The second challenge demands a more nuanced response. For countries from India to Ethiopia, Nigeria to Honduras, manufacturing will still be part of the development story. But the goal for developing countries must now be to achieve greater value addition and international competitiveness across the board – in agriculture, industry, and services.
When Kenyan avocado farmers are able to obtain international health and safety certification and connect to foreign retailers, it can translate to four times more money in their pockets for each avocado they sell. For pineapple producers in Benin, better branding, marketing, and packaging – together with improved physical infrastructure – opens the doors to regional and international sales far more lucrative than selling unprocessed fruit in local markets.
As for services, the digital revolution has made cross-border trade feasible for everything from programming to accounting and legal services. But value addition and trade in services aren’t just about technology parks in Bangalore or call centres in Dakar. They’re about hotels in Lao People’s Democratic Republic building commercial ties to local farms and tour operators. They are about young people in refugee camps in Kenya using freelancing platforms like Upwork and Fiverr to do internet ad design for clients in other countries.

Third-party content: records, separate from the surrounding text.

Definition status_text (s : TeardownStatus) : units :=
  match s with
  | TornDown => js "torn-down" | Missing => js "missing" | Skipped => js "skipped" | TeardownFailed => js "failed"
  end.
Definition teardown_detail (label why : units) (done : bool) (outcome : TeardownOutcome) : units :=
  if done then js "shut down " ++ label ++ js ": " ++ why
  else js "kept " ++ label ++ js " booted: " ++ default (status_text (to_status outcome)) (to_reason outcome).

(** The actions added for one. *)
Definition shut_down_parked (act : bool) (rung : Z) (due : ParkedDevice * units) : ex Sys (list DaemonLadderAction) :=
  let '(record, why) := due in
  let target := pd_id record in
  let label := js "parked simulator " ++ pd_name record in
  let action outcome detail :=
    {| la_rung := rung; la_kind := js "shut-down-parked-device"; la_target := target; la_workspace := None;
       la_outcome := outcome; la_bytes := 0; la_detail := detail; la_restore := None |} in
  if negb act then
    _ ← call (Log LInfo (js "booted_parked_would_shut_down") (js "would shut down " ++ label ++ js ": " ++ why));
    mret [action OutWould REPORT_ONLY]
  else
    outcome ← ask (ShutDownParked target);
    let done := bool_decide (to_status outcome = TornDown) in
    let detail := teardown_detail label why done outcome in
    _ ← call (Log (if done then LInfo else LWarn) (if done then js "booted_parked_shut_down" else js "booted_parked_kept") detail);
    mret (if bool_decide (to_status outcome = Skipped) then [] else [action (if done then OutDone else OutFailed) detail]).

The upcoming World Economic Forum on Africa meeting in Cape Town will be looking at how to maximize the contribution of digital trade to growth and job creation in sub-Saharan Africa. Ongoing talks on e-commerce at the World Trade Organization offer the prospect of international rules of the game on digital trade, enhancing predictability and reducing transaction costs for businesses of all sizes.
Ensuring that the benefits of growth and trade are broadly shared across society will be critical for meeting development objectives as well as for maintaining public support for policies that support growth and sustainability. Effective domestic social policy will need to insure workers against displacement from technology or import competition, while equipping all workers – women and men – to be full participants in the economy. Supply-side investments will be necessary to ensure that businesses of all sizes are in a position to add value and connect to international markets.
Allowing global markets to slam shut will diminish growth opportunities around the world, especially for the people and places that need it most. Yet irrespective of what happens to trade, robust manufacturing sectors will now be just one component of economic growth and development. To generate better jobs in the numbers needed, developing countries will need to broaden their growth strategies.